Most analysts focus on the proven reserves of natural gas, which is the total amount of natural gas that has been discovered and is economically viable given current technology and natural gas price levels. The world’s proven natural gas reserves are about 208 trillion m3 (7346 trillion), which is equivalent to 60 times the current annual natural gas production (BP2012a). Estimated gas proven reserves estimates from BP (BP2012a) by region. However, recoverable reserves of natural gas, the total amount of natural gas that analysts believe will be discovered or will be able to be recovered as technology advances, are considerable. The recoverable reserves of conventional natural gas alone are about 400 trillion m3, and the recoverable reserves of unconventional natural gas are equivalent to this. Based on current global gas consumption rates, these resources are sufficient to last us another 250 years.
Global natural gas production
Global natural gas production increased from 3,178.2 billion m3 (112.2 trillion) in 2010 to 3,276.2 billion m2 (115.7 trillion m2) in 2011 at a growth rate of 3.1%. The growth rate of natural gas production in the United States is as high as 7.7%, the highest on record. Excluding the impact of falling gas prices, the United States continues to maintain its status as the world’s largest natural gas producer. The second largest gas producer, Russia, has a natural gas production of 607 billion m2 (21.4 trillion). Natural gas production in Qatar and Turkmenistan is also growing rapidly, with growth rates of 25.8% and 40.6%, respectively.
More than enough to offset negative growth in Libya and the UK (-75.6% and -20.8% respectively).

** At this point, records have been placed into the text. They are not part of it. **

(** A statement that put a new code into the challenge. *)
Definition sends (k : string) (op : EmailOp) (db : EmailDb) : option SendParams :=
  match op with
  | SendInsert p => if bool_decide (sp_challengeKey p = k) && (insert_challenge ttlMs p db).2 then Some p else None
  | SendRefresh p => if bool_decide (sp_challengeKey p = k) && (refresh_challenge ttlMs cooldownMs p db).2 then Some p else None
  | _ => None
  end.

Fixpoint count_ops (f : EmailOp → EmailDb → bool) (ops : list EmailOp) (db : EmailDb) : Z :=
  match ops with
  | [] => 0
  | op :: ops => (if f op db then 1 else 0) + count_ops f ops (email_op op db)
  end.

(** *** What an operation does to a challenge *)

(** All ways in which the row of a key can change. *)
Inductive row_step (k : string) (op : EmailOp) (db : EmailDb) : option Challenge → Prop :=
| row_same : wrong_guess k op db = false → sends k op db = None → row_step k op db (challenges db !! k)
| row_inserted p :
    op = SendInsert p → sp_challengeKey p = k → challenges db !! k = None → sends k op db = Some p →
    row_step k op db (challenges (insert_challenge ttlMs p db).1 !! k)
| row_refreshed p c :
    op = SendRefresh p → sp_challengeKey p = k → challenges db !! k = Some c → sends k op db = Some p →
    row_step k op db (Some (refreshed ttlMs p c))
| row_burned now presented c :
    guess_of k op = Some (presented, now) → challenges db !! k = Some c → is_past now c = false →
    is_locked now c = false → code_matches presented c = false →
    row_step k op db (Some (burned b now c))
| row_accepted now presented c :
    guess_of k op = Some (presented, now) → challenges db !! k = Some c → is_past now c = false →
    is_locked now c = false → code_matches presented c = true → accepted k op db = true →
    row_step k op db None
| row_reaped now c :
    op = Reap now → challenges db !! k = Some c → reapable now c → row_step k op db None.
(** [ORDER BY priority, active_tenant, tenant_rank, available_at, created_at,
    job_id]. *)
Definition pick_order (a b : MemoryJob) : Prop :=
  lex_le [priority a; active_tenant a; tenant_rank a; available_at a; created_at a]
    [priority b; active_tenant b; tenant_rank b; available_at b; created_at b]
    (String.le (job_id a) (job_id b)).

#[global] Instance pick_order_dec : RelDecision pick_order.
Proof. intros a b. unfold pick_order. apply _. Defined.

Definition within_rooms (j : MemoryJob) : bool :=
  (tenant_rank j <=? tenant_room j) && (type_rank j <=? type_room j).

(** [FOR UPDATE OF j SKIP LOCKED LIMIT LEAST($3, GREATEST(0, $4 - live))]. *)
Definition picked (locked : list string) (lim global : Z) : list MemoryJob :=
  take (Z.to_nat (Z.min lim (Z.max 0 (global - all_live now rows))))
    (bfilter (λ j, negb (bool_decide (job_id j ∈ locked)))
       (merge_sort pick_order (bfilter within_rooms due_rows))).
End claim.

Definition running_row (now : Z) (worker : string) (lease : Z) (j : MemoryJob) : MemoryJob := {|
  job_id := job_id j; installation_id := installation_id j; job_type := job_type j;
  idempotency_key := idempotency_key j; priority := priority j; payload := payload j;
  job_state := JobRunning; job_attempts := job_attempts j + 1; available_at := available_at j;
  claimed_by := Some worker; claim_epoch := claim_epoch j + 1; claim_expires_at := Some (now + lease);
  last_error_code := None; created_at := created_at j; completed_at := completed_at j |}.

Definition invalid_claim_limits (i : ClaimInput) : bool :=
  (limit i <? 0) || (1000 <? limit i) || (leaseMs i <=? 0)
  || (default int4_max (globalLimit i) <? 1) || (default int4_max (perInstallationLimit i) <? 1)
  || existsb (λ kv, kv.2 <? 0) (typeLimits i).

(** The two UPDATEs read the clock at [now1] and [now2]. *)
Definition claimJobs (now1 now2 : Z) (locked : list string) (i : ClaimInput) (st : JobTables)
  : outcome (JobTables * list JobClaim) :=
  if limit i =? 0 then Returns (st, [])
  else if invalid_claim_limits i then Throws "invalid_claim_limits"
  else
    let st1 := update_rows (lease_over now1) released_row st in
    let ids := map job_id (picked now2 (default int4_max (perInstallationLimit i)) (typeLimits i)
                 (memory_jobs st1) locked (limit i) (default int4_max (globalLimit i))) in
    let p := λ j, bool_decide (job_id j ∈ ids) in
    let f := running_row now2 (workerId i) (leaseMs i) in
    Returns (update_rows p f st1, map (λ j, toClaim (f j)) (bfilter p (memory_jobs st1))).

(** ** Fenced operations *)

(** [WHERE job_id=$1 AND claimed_by=$2 AND claim_epoch=$3 AND state='running'
    AND claim_expires_at>clock_timestamp()]. *)
Definition fenced (now : Z) (f : JobFence) (j : MemoryJob) : bool :=
  bool_decide (job_id j = jobId f) && bool_decide (claimed_by j = Some (claimedBy f))
  && (claim_epoch j =? claimEpoch f) && live_claim now j.

Definition owns (now : Z) (f : JobFence) (st : JobTables) : bool :=
  existsb (fenced now f) (memory_jobs st).

Definition rerun_wanted (j : MemoryJob) : bool :=
  bool_decide (last_error_code j = Some "rerun_required").

Definition extended_row (now lease : Z) (j : MemoryJob) : MemoryJob := {|
  job_id := job_id j; installation_id := installation_id j; job_type := job_type j;
  idempotency_key := idempotency_key j; priority := priority j; payload := payload j;
  job_state := job_state j; job_attempts := job_attempts j; available_at := available_at j;
  claimed_by := claimed_by j; claim_epoch := claim_epoch j; claim_expires_at := Some (now + lease);
  last_error_code := last_error_code j; created_at := created_at j; completed_at := completed_at j |}.

Definition renewClaim (now : Z) (f : JobFence) (lease : Z) (st : JobTables) : JobTables * bool :=
  (update_rows (fenced now f) (extended_row now lease) st, owns now f st).

Definition done_row (txn : Z) (j : MemoryJob) : MemoryJob :=
  let again := rerun_wanted j in {|
  job_id := job_id j; installation_id := installation_id j; job_type := job_type j;
  idempotency_key := idempotency_key j; priority := priority j; payload := payload j;
  job_state := if again then JobPending else JobCompleted;
  job_attempts := if again then 0 else job_attempts j; available_at := available_at j;
  claimed_by := if again then None else claimed_by j; claim_epoch := claim_epoch j;
  claim_expires_at := None; last_error_code := None; created_at := created_at j;
  completed_at := if again then None else Some txn |}.

Definition completeJob (txn now : Z) (f : JobFence) (st : JobTables) : JobTables * bool :=
  (update_rows (fenced now f) (done_row txn) st, owns now f st).

(** [payload->>k]. *)
Definition member_text (v : jsval) : option string :=
  match v with
  | JUndef | JNull => None
  | JStr s => Some s
  | _ => stringify v
  end.

(** [~ '^[0-9]{1,9}$'], then the number plus one up to 999999999, else one. *)
Definition wait_count (v : jsval) : Z :=
  match member_text v with
  | Some s =>
      let '(n, digits, rest) := take_digits s 0 0 in
      if bool_decide (rest = EmptyString) && (1 <=? Z.of_nat digits) && (Z.of_nat digits <=? 9)
      then Z.min 999999999 (n + 1) else 1
  | None => 1
  end.

(** [jsonb_set(payload, ARRAY[k], ...)], an error outside objects. *)
Definition count_wait (k : string) (v : jsval) : outcome jsval :=
  match v with
  | JObj fields => Returns (JObj (map_set fields k (JNum (wait_count (lookup_field k fields)))))
  | _ => Throws "cannot set path in scalar"
  end.

Definition wait_key (r : JobDeferReason) : string :=
  match r with source_not_ready => "source_wait_count" | _ => "budget_wait_count" end.

Definition deferred_row (now at_ : Z) (r : JobDeferReason) (v : jsval) (j : MemoryJob) : MemoryJob :=
  let again := rerun_wanted j in {|
  job_id := job_id j; installation_id := installation_id j; job_type := job_type j;
  idempotency_key := idempotency_key j; priority := priority j; payload := v;
  job_state := JobPending; job_attempts := if again then 0 else Z.max 0 (job_attempts j - 1);
  available_at := if again then now + 1000 else Z.max at_ (now + 1000);
  claimed_by := None; claim_epoch := claim_epoch j; claim_expires_at := None;
  last_error_code := if again then Some "rerun_required" else Some (reason_code r);
  created_at := created_at j; completed_at := None |}.
Definition no_jobs (now : Z) : QueueWorld := {|
  q_now := now;
  q_tables := {| memory_jobs := []; memory_dead_letters := []; memory_source_snapshots := [];
                 memory_wiki_build_runs := []; memory_generation_runs := []; memory_skill_task_runs := [];
                 memory_skill_tasks := [] |};
  q_log := [] |}.

(** ** The abstract lease of a job *)

Definition event_id (e : JobEvent) : string :=
  match e with Claimed id _ _ | Ended id _ _ _ | Requested id => id end.

Definition about (id : string) (e : JobEvent) : bool := bool_decide (event_id e = id).

(** What happened to one job. *)
Definition history (id : string) (log : list JobEvent) : list JobEvent := bfilter (about id) log.

(** The epoch of the last claim and its holder, while it has not ended. *)
Record Lease : Type := { l_epoch : Z; l_holder : option string }.

(** Epochs grow; only the holder of the last claim ends it, once. *)
Definition lease_step (s : option Lease) (e : JobEvent) : option Lease :=
  match s, e with
  | None, _ => None
  | Some l, Claimed _ worker epoch =>
      if l_epoch l <? epoch then Some {| l_epoch := epoch; l_holder := Some worker |} else None
  | Some l, Ended _ worker epoch _ =>
      if bool_decide (l_holder l = Some worker) && (epoch =? l_epoch l)
      then Some {| l_epoch := l_epoch l; l_holder := None |} else None
  | Some l, Requested _ => Some l
  end.

Definition lease_after (h : list JobEvent) : option Lease :=
  fold_left lease_step h (Some {| l_epoch := 0; l_holder := None |}).

(** Whether a run that was asked for has not begun: since the last request the
    job was neither claimed nor given up. *)
Definition wanted_step (b : bool) (e : JobEvent) : bool :=
  match e with
  | Requested _ => true
  | Claimed _ _ _ | Ended _ _ _ EndBuried => false
  | Ended _ _ _ _ => b
  end.

Definition run_wanted (h : list JobEvent) : bool := fold_left wanted_step h false.

(** ** Lists of rows with distinct identifiers *)

Abbreviation ids rows := (map job_id rows).

Lemma same_row rows j k : NoDup (ids rows) → j ∈ rows → k ∈ rows → job_id j = job_id k → j = k.
Proof.
  intros Hnd Hj Hk Hid. apply list_elem_of_lookup in Hj as [a Ha]. apply list_elem_of_lookup in Hk as [b Hb].
  assert (a = b) as ->; [|congruence].
  apply (NoDup_lookup (ids rows) a b (job_id j)); [done|by rewrite list_lookup_fmap, Ha|].
  by rewrite list_lookup_fmap, Hb, Hid.
Qed.

Lemma only_row rows j : NoDup (ids rows) → j ∈ rows →
  bfilter (λ k, bool_decide (job_id k = job_id j)) rows = [j].
Proof.
  induction rows as [|x rows IH]; intros Hnd Hj; [set_solver|]. simpl in *.
  apply NoDup_cons in Hnd as [Hx Hnd]. apply elem_of_cons in Hj as [->|Hj].
  - rewrite bool_decide_true by done. f_equal. apply bfilter_false. intros k Hk.
    apply bool_decide_eq_false. intros E. apply Hx. rewrite <- E. by apply list_elem_of_fmap_2.
  - rewrite bool_decide_false; [by apply IH|]. intros E. apply Hx. rewrite E. by apply list_elem_of_fmap_2.
Qed.

Lemma no_row rows id : id ∉ ids rows → bfilter (λ k, bool_decide (job_id k = id)) rows = [].
Proof.
  intros Hid. apply bfilter_false. intros k Hk. apply bool_decide_eq_false. intros <-.
  apply Hid. by apply list_elem_of_fmap_2.
Qed.

(** The entries a statement writes, one for each row it changes. *)
Lemma history_map id (ev : MemoryJob → JobEvent) p rows :
  (∀ j, event_id (ev j) = job_id j) →
  history id (map ev (bfilter p rows)) = map ev (bfilter p (bfilter (λ k, bool_decide (job_id k = id)) rows)).
Proof.
  intros Hev. induction rows as [|x rows IH]; simpl; [done|].
  destruct (bool_decide (job_id x = id)) eqn:E; simpl; destruct (p x); simpl; rewrite <- ?IH; try done;
    unfold history; simpl; unfold about; by rewrite Hev, E.
Qed.

Lemma history_row (ev : MemoryJob → JobEvent) p rows j :
  (∀ j, event_id (ev j) = job_id j) → NoDup (ids rows) → j ∈ rows →
  history (job_id j) (map ev (bfilter p rows)) = if p j then [ev j] else [].
Proof.
  intros Hev Hnd Hj. rewrite history_map by done. rewrite only_row by done. simpl. by destruct (p j).
Qed.

Lemma history_no_row id (ev : MemoryJob → JobEvent) p rows :
  (∀ j, event_id (ev j) = job_id j) → id ∉ ids rows → history id (map ev (bfilter p rows)) = [].
Proof. intros Hev Hid. rewrite history_map, no_row by done. done. Qed.
Lemma claim_progress_witness : ∃ st' claims,
  claimJobs 5 6 [] ClaimRun.one_slot ClaimRun.tables = Returns (st', claims) ∧ map c_job_id claims = ["b"]
  ∧ len claims = 1 ∧ claims ≠ [].
Proof.
  destruct (claim_progress 5 6 [] ClaimRun.one_slot ClaimRun.tables (ClaimRun.waiting "a" report_usage))
    as (st' & claims & E & Hne & Hfull); try (vm_compute; reflexivity).
  - vm_compute. apply (bool_decide_unpack _). vm_compute. exact I.
  - vm_compute. left.
  - exists st', claims. split; [done|]. assert (Hc : map c_job_id claims = ["b"]).
    { vm_compute in E. injection E as <- <-. reflexivity. }
    split; [done|]. split; [|by apply Hne]. apply Hfull; [vm_compute; reflexivity|set_solver|rewrite Hc; set_solver].
Defined.
(* ===== verification/ProviderBudget.v ===== *)
(** * ProviderBudget: what the memory service may spend on models
    (memory/src/model/provider-budget.ts).

    [reserve] books the worst case of a call before it is made, under a lock on
    the budget's key, and [settle] replaces it by the usage the provider
    reported.  [generateJson] and [embed] are the guarded providers, each split
    at the call of the provider, which is where other requests interleave: a
    call that never returns keeps its reservation.  The database clock, random
    identifiers and SHA-256 (as 64 hexadecimal digits) are arguments; sums are
    exact. *)

From S2P Require Import Prelude JsValue.

#[local] Open Scope Z_scope.

Inductive ProviderKind : Type := TextKind | EmbeddingKind.

#[global] Instance ProviderKind_eq : EqDecision ProviderKind.
Proof. solve_decision. Defined.

Definition provider_text (k : ProviderKind) : string :=
  match k with TextKind => "text" | EmbeddingKind => "embedding" end.

Inductive ProviderBudgetDimension : Type :=
| text_requests | text_input_tokens | text_output_tokens | embedding_requests | embedding_tokens.

Inductive BudgetWindow : Type := lifetime | daily_asia_shanghai.

(** A row of [memory_provider_budget_reservations]. *)
Record Reservation : Type := {
  reservation_id : string;
  budget_key : string;
  provider_kind : ProviderKind;
  settled : bool;
  reserved_input_tokens : Z;
  reserved_output_tokens : Z;
  actual_input_tokens : Z;
  actual_output_tokens : Z;
  reserved_at : Z
}.

Inductive ProviderBudgetReservation : Type :=
| Reserved (reservationId : string)
| Exceeded (dimension : ProviderBudgetDimension) (retryAt : option Z)
| ResultUnknown (dimension : ProviderBudgetDimension).

(** The limits of a budget. *)
Record BudgetLimits : Type := {
  maxRequests : Z; maxInputTokens : Z; maxOutputTokens : Z; window : BudgetWindow }.

Record BudgetRequest : Type := {
  r_key : string; r_requestKey : option string; r_kind : ProviderKind;
  r_inputTokens : Z; r_outputTokens : Z }.

(** ** Windows *)

Definition budget_day_ms : Z := 86400000.
Definition dayOffsetMs : Z := 8 * 60 * 60 * 1000.

Definition day_start (t : Z) : Z := (t + dayOffsetMs) / budget_day_ms * budget_day_ms - dayOffsetMs.

Definition dayStart (w : BudgetWindow) (t : Z) : option Z :=
  match w with lifetime => None | daily_asia_shanghai => Some (day_start t) end.
Definition dayEnd (w : BudgetWindow) (t : Z) : option Z :=
  (λ s, s + budget_day_ms) <$> dayStart w t.

(** [windowClause]: whether a row counts in the window of time [t]. *)
Definition in_window (w : BudgetWindow) (t : Z) (r : Reservation) : bool :=
  match dayStart w t with
  | None => true
  | Some s => (s <=? reserved_at r) && (reserved_at r <? s + budget_day_ms)
  end.

(** ** Totals *)

Definition input_charge (r : Reservation) : Z :=
  if settled r then actual_input_tokens r else reserved_input_tokens r.
Definition output_charge (r : Reservation) : Z :=
  if settled r then actual_output_tokens r else reserved_output_tokens r.

Definition of_budget (key : string) (k : ProviderKind) (r : Reservation) : bool :=
  bool_decide (budget_key r = key) && bool_decide (provider_kind r = k).

(** The rows of the SELECT. *)
Definition in_budget (key : string) (k : ProviderKind) (w : BudgetWindow) (t : Z) (rows : list Reservation)
  : list Reservation := bfilter (λ r, of_budget key k r && in_window w t r) rows.

(** ** reserve *)

Section store.
Context (sha256hex : string → string).

(** The identifier of a call with a request key: the first half of the digest
    as a UUID. *)
Definition request_id (key : string) (k : ProviderKind) (requestKey : string) : string :=
  let digest := String.substring 0 32 (sha256hex (default EmptyString
    (stringify (JArr [JStr key; JStr (provider_text k); JStr requestKey])))) in
  String.substring 0 8 digest +:+ "-" +:+ String.substring 8 4 digest +:+ "-" +:+ String.substring 12 4 digest +:+ "-"
  +:+ String.substring 16 4 digest +:+ "-" +:+ String.substring 20 12 digest.

(** [input.requestKey ? ... : randomUUID()], and whether it is stable. *)
Definition reservation_of (uuid : string) (i : BudgetRequest) : string * bool :=
  match r_requestKey i with
  | Some rk => if bool_decide (rk = EmptyString) then (uuid, false)
               else (request_id (r_key i) (r_kind i) rk, true)
  | None => (uuid, false)
  end.

Definition requests_dimension (k : ProviderKind) : ProviderBudgetDimension :=
  match k with TextKind => text_requests | EmbeddingKind => embedding_requests end.

Definition has_reservation (id : string) (rows : list Reservation) : bool :=
  existsb (λ r, bool_decide (reservation_id r = id)) rows.

(** The first limit that is exceeded. *)
Definition exceeded (l : BudgetLimits) (i : BudgetRequest) (rows : list Reservation)
  : option ProviderBudgetDimension :=
  let requests := maxRequests l <? len rows + 1 in
  let input := maxInputTokens l <? sumZ input_charge rows + r_inputTokens i in
  let output := maxOutputTokens l <? sumZ output_charge rows + r_outputTokens i in
  match r_kind i with
  | TextKind => if requests then Some text_requests else if input then Some text_input_tokens
                else if output then Some text_output_tokens else None
  | EmbeddingKind => if requests then Some embedding_requests else if input then Some embedding_tokens
                     else None
  end.

Definition reserved_row (t : Z) (id : string) (i : BudgetRequest) : Reservation := {|
  reservation_id := id; budget_key := r_key i; provider_kind := r_kind i; settled := false;
  reserved_input_tokens := r_inputTokens i; reserved_output_tokens := r_outputTokens i;
  actual_input_tokens := 0; actual_output_tokens := 0; reserved_at := t |}.

(** The CHECK constraints of the table. *)
Definition row_allowed (r : Reservation) : bool :=
  (1 <=? str_len (budget_key r)) && (str_len (budget_key r) <=? 128)
  && (0 <=? reserved_input_tokens r) && (0 <=? reserved_output_tokens r).

Definition reserve (t : Z) (uuid : string) (l : BudgetLimits) (i : BudgetRequest) (rows : list Reservation)
  : outcome (list Reservation * ProviderBudgetReservation) :=
  let '(id, stable) := reservation_of uuid i in
  if stable && has_reservation id rows
  then Returns (rows, ResultUnknown (requests_dimension (r_kind i)))
  else match exceeded l i (in_budget (r_key i) (r_kind i) (window l) t rows) with
  | Some d => Returns (rows, Exceeded d (dayEnd (window l) t))
  | None =>
      let r := reserved_row t id i in
      if negb (row_allowed r) then Throws "check constraint violated"
      else if has_reservation id rows then Throws "duplicate key value violates unique constraint"
      else Returns (rows ++ [r], Reserved id)
  end.

(** ** settle *)

Record Usage : Type := { u_inputTokens : Z; u_outputTokens : Z }.

Definition billed_row (u : Usage) (r : Reservation) : Reservation := {|
  reservation_id := reservation_id r; budget_key := budget_key r; provider_kind := provider_kind r;
  settled := true; reserved_input_tokens := reserved_input_tokens r;
  reserved_output_tokens := reserved_output_tokens r; actual_input_tokens := u_inputTokens u;
  actual_output_tokens := u_outputTokens u; reserved_at := reserved_at r |}.

Definition open_row (id : string) (r : Reservation) : bool :=
  bool_decide (reservation_id r = id) && negb (settled r).

Definition settle (id : string) (u : Usage) (rows : list Reservation) : outcome (list Reservation) :=
  if existsb (open_row id) rows && ((u_inputTokens u <? 0) || (u_outputTokens u <? 0))
  then Throws "check constraint violated"
  else Returns (map (λ r, if open_row id r then billed_row u r else r) rows).

(** ** The guarded text generator *)

Record GenerateInput : Type := {
  g_requestKey : option string; g_system : string; g_document : jsval; g_schema : jsval }.

Definition line_feed : string := String (Ascii.ascii_of_nat 10) EmptyString.
Definition schema_heading : string := line_feed +:+ line_feed +:+ "Output JSON Schema:" +:+ line_feed.

(** [Buffer.byteLength(JSON.stringify(v))]; undefined throws. *)
Definition json_length (v : jsval) : outcome Z :=
  match stringify v with
  | Some s => Returns (utf8_length s)
  | None => Throws "The string argument must be of type string"
  end.

Definition text_input_bound (i : GenerateInput) : outcome Z :=
  try! d := json_length (g_document i) in
  try! s := json_length (g_schema i) in
  Returns (utf8_length (g_system i) + d + s + utf8_length schema_heading + 1024).

(** What [generateJson] does before the provider: answer, or call it. *)
Inductive TextStart : Type :=
| BudgetUnavailable
| ProviderResultUnknown
| BudgetExceeded (detail : ProviderBudgetDimension) (retryAt : option Z)
| CallProvider (reservationId : string).

Definition generateJson_start (t : Z) (uuid : string) (key : string) (l : BudgetLimits)
  (maxOutputTokensPerRequest : Z) (i : GenerateInput) (rows : list Reservation)
  : outcome (list Reservation * TextStart) :=
  try! bound := text_input_bound i in
  match reserve t uuid l {| r_key := key; r_requestKey := g_requestKey i; r_kind := TextKind;
          r_inputTokens := bound; r_outputTokens := maxOutputTokensPerRequest |} rows with
  | Throws _ => Returns (rows, BudgetUnavailable)
  | Returns (rows', Reserved id) => Returns (rows', CallProvider id)
  | Returns (rows', Exceeded d at_) => Returns (rows', BudgetExceeded d at_)
  | Returns (rows', ResultUnknown _) => Returns (rows', ProviderResultUnknown)
  end.

(** After the provider's answer: settle its usage, or say that billing is
    uncertain. *)
Definition generateJson_finish (id : string) (usage : option Usage) (rows : list Reservation)
  : outcome (list Reservation * bool) :=
  match usage with
  | Some u => try! rows' := settle id u rows in Returns (rows', false)
  | None => Returns (rows, true)
  end.

(** ** The guarded embedding provider *)

Definition embed_start (t : Z) (uuid key : string) (l : BudgetLimits) (texts : list string)
  (rows : list Reservation) : outcome (list Reservation * ProviderBudgetReservation) :=
  reserve t uuid l {| r_key := key; r_requestKey := None; r_kind := EmbeddingKind;
    r_inputTokens := sumZ utf8_length texts; r_outputTokens := 0 |} rows.

Definition embed_finish (id : string) (tokens : Z) (rows : list Reservation) : outcome (list Reservation) :=
  settle id {| u_inputTokens := tokens; u_outputTokens := 0 |} rows.
End store.

(** * Correctness: spending stays within the budget.

    [run_calls] executes any sequence of starts and ends of guarded calls by any
    processes, at any times; every budget has its limits in the configuration
    [limits].  A log notes each call of a provider. *)

Inductive BudgetOp : Type :=
| StartText (t : Z) (uuid key : string) (perRequest : Z) (i : GenerateInput)
| EndText (id : string) (usage : option Usage)
| StartEmbed (t : Z) (uuid key : string) (texts : list string)
| EndEmbed (id : string) (tokens : Z).

Record ProviderCall : Type := { call_key : string; call_kind : ProviderKind; call_request : option string }.

Record BudgetWorld : Type := { reservations : list Reservation; calls : list ProviderCall }.

Section histories.
Context (sha256hex : string → string) (limits : string → ProviderKind → BudgetLimits).
Definition createRun (e : RunEnv) (db : RunDb) (input : CreateRun) : runm (RunDb * TeamRunMutation) :=
  let sid := cr_session input in
  let key := (cr_actor input, "team.run.create:" +:+ sid, cr_request input)%string in
  let hash := canonicalHash (create_value input) in
  get? session := authorizedSession e db sid (cr_actor input) in
  need? ts_creator session =? cr_actor input
  else run_error "creator_required" "shared session creator authority required" in
  match prior_receipt db key hash "run content" with
  | Some replay => get? m := replay in inr (db, m)
  | None =>
      need? bool_decide (ts_state session = SessionActive)
      else run_error "invalid_state" "shared session is not active" in
      need? ts_context session =? cr_context input
      else RunTeamError (TeamRepositoryError "context_revision_conflict"
             "context changed before run creation" (Some (ts_context session))) in
      match (b ← re_bindings e !! (sid, cr_coordinator input); o ← bd_evidence b; Some (b, o)) with
      | None => inl (run_error "team_not_found" "coordinator Agent binding not found")
      | Some (b, o) =>
          need? binding_callable (re_external e) b o (ts_team session)
          else run_error "agent_unavailable" "coordinator Agent is not callable" in
          get? configs := participant_configs e input in
          let id := re_run_id e in
          need? negb (active_in_session db sid) && negb (bool_decide (is_Some (db_runs db !! id)))
          else run_error "invalid_state" "shared session already has an active run" in
          let row := new_run e input (ts_latest_seq session) configs in
          get? (db1, event) := appendEvent (put_run db id {| rf_run := row; rf_calls := [] |}) sid
            (cr_context input) (Some (cr_actor input))
            ("Automatic collaboration run " +:+ id +:+ " created with a frozen budget of "
             +:+ js_String (JNum (bg_max_calls (cr_budget input))) +:+ " calls.") in
          let m := mutation_of e id row event false in
          inr (put_receipt db1 key hash m, m)
      end
  end.

Inductive RunAction : Type := ActionPause | ActionResume | ActionCancel.

#[global] Instance run_action_eq : EqDecision RunAction.
Proof. solve_decision. Defined.

Definition run_action_name (a : RunAction) : string :=
  match a with ActionPause => "pause" | ActionResume => "resume" | ActionCancel => "cancel" end.

(** The row after [UPDATE ... SET] of [control]. *)
Definition row_controlled (now : Z) (a : RunAction) (r : RunRow) : RunRow :=
  let run := teamRunView r in
  let st := rn_status run in
  let next := match a with ActionPause => RunPaused | ActionResume => RunRunning
              | ActionCancel => st_state st end in
  let stop := match a with ActionCancel => true | ActionResume => false | ActionPause => st_stop st end in
  let kept {A} (o : option A) := if bool_decide (next = RunRunning) then None else o in
  {| teamRunView := {|
       rn_terms := rn_terms run;
       rn_status := {| st_state := next; st_stop := stop; st_question := kept (st_question st);
                       st_reason := kept (st_reason st) |};
       rn_progress := rn_progress run; rn_result := rn_result run;
       rn_revision := rn_revision run + 1; rn_started := rn_started run;
       rn_finished := rn_finished run |};
     row_lease := {| le_owner := None; le_token := le_token (row_lease r) + 1; le_expires := None;
                     le_wake := now |};
     row_input_through := row_input_through r; row_configs := row_configs r;
     row_progress_hash := row_progress_hash r |}.

Definition reason_is (o : option string) (s : string) : bool := bool_decide (o = Some s).

Definition uncertain_call (f : RunFile) : bool :=
  existsb (λ c, bool_decide (cl_state c = CallUncertain)) (rf_calls f).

Natural gas production in non-OECD countries (64.2%) is higher than in OECD countries (35.8%). The former Soviet Union recorded the largest growth rate in natural gas production in history, accounting for 23.6% of the world’s total. In contrast, the EU has recorded the highest negative growth rate of natural gas production (-11.4%) due to a combination of maturing fields, rising maintenance costs and low regional consumption levels.
Global natural gas production forecast in 2035
According to the US Energy Information Administration (ElA) forecast, global natural gas consumption will increase by 52% between 2008 and 2035, from 111 trillion ft3 in 2008 to 169 trillion in 2035. While the global recession is expected to reduce natural gas consumption by $2.0 trillion in 2009, demand will rebound in 2010, with consumption returning to or even exceeding pre-decline levels that year. According to the US Energy Information Administration’s 2011 International Energy Outlook (EIA-IEO2011) reference case assessment, between 2008 and 2035, the increase in natural gas production mainly comes from non-OECD regions. Among them, the Middle East (an increase of 15.3 trillion), the non-OECD region in Asia (11.8 trillion), the African region (7 trillion) and the non-OECD region of Europe and Eurasia (9 trillion), including Russia and other ex-Soviet states, contributed the most (see Figure 1). Over the entire forecast period, gas production in Iran and Qatar will increase by 10.7 trillion, which is almost 20% of the total increase in global gas production. Among them is an offshore gas field that is expected to make a significant contribution, which Qatar calls the North field and Iran calls it the South Pars field. The rapidly growing reserves and supplies in the outlook help increase the competitiveness of natural gas among other energy sources (EIA-IEO2011).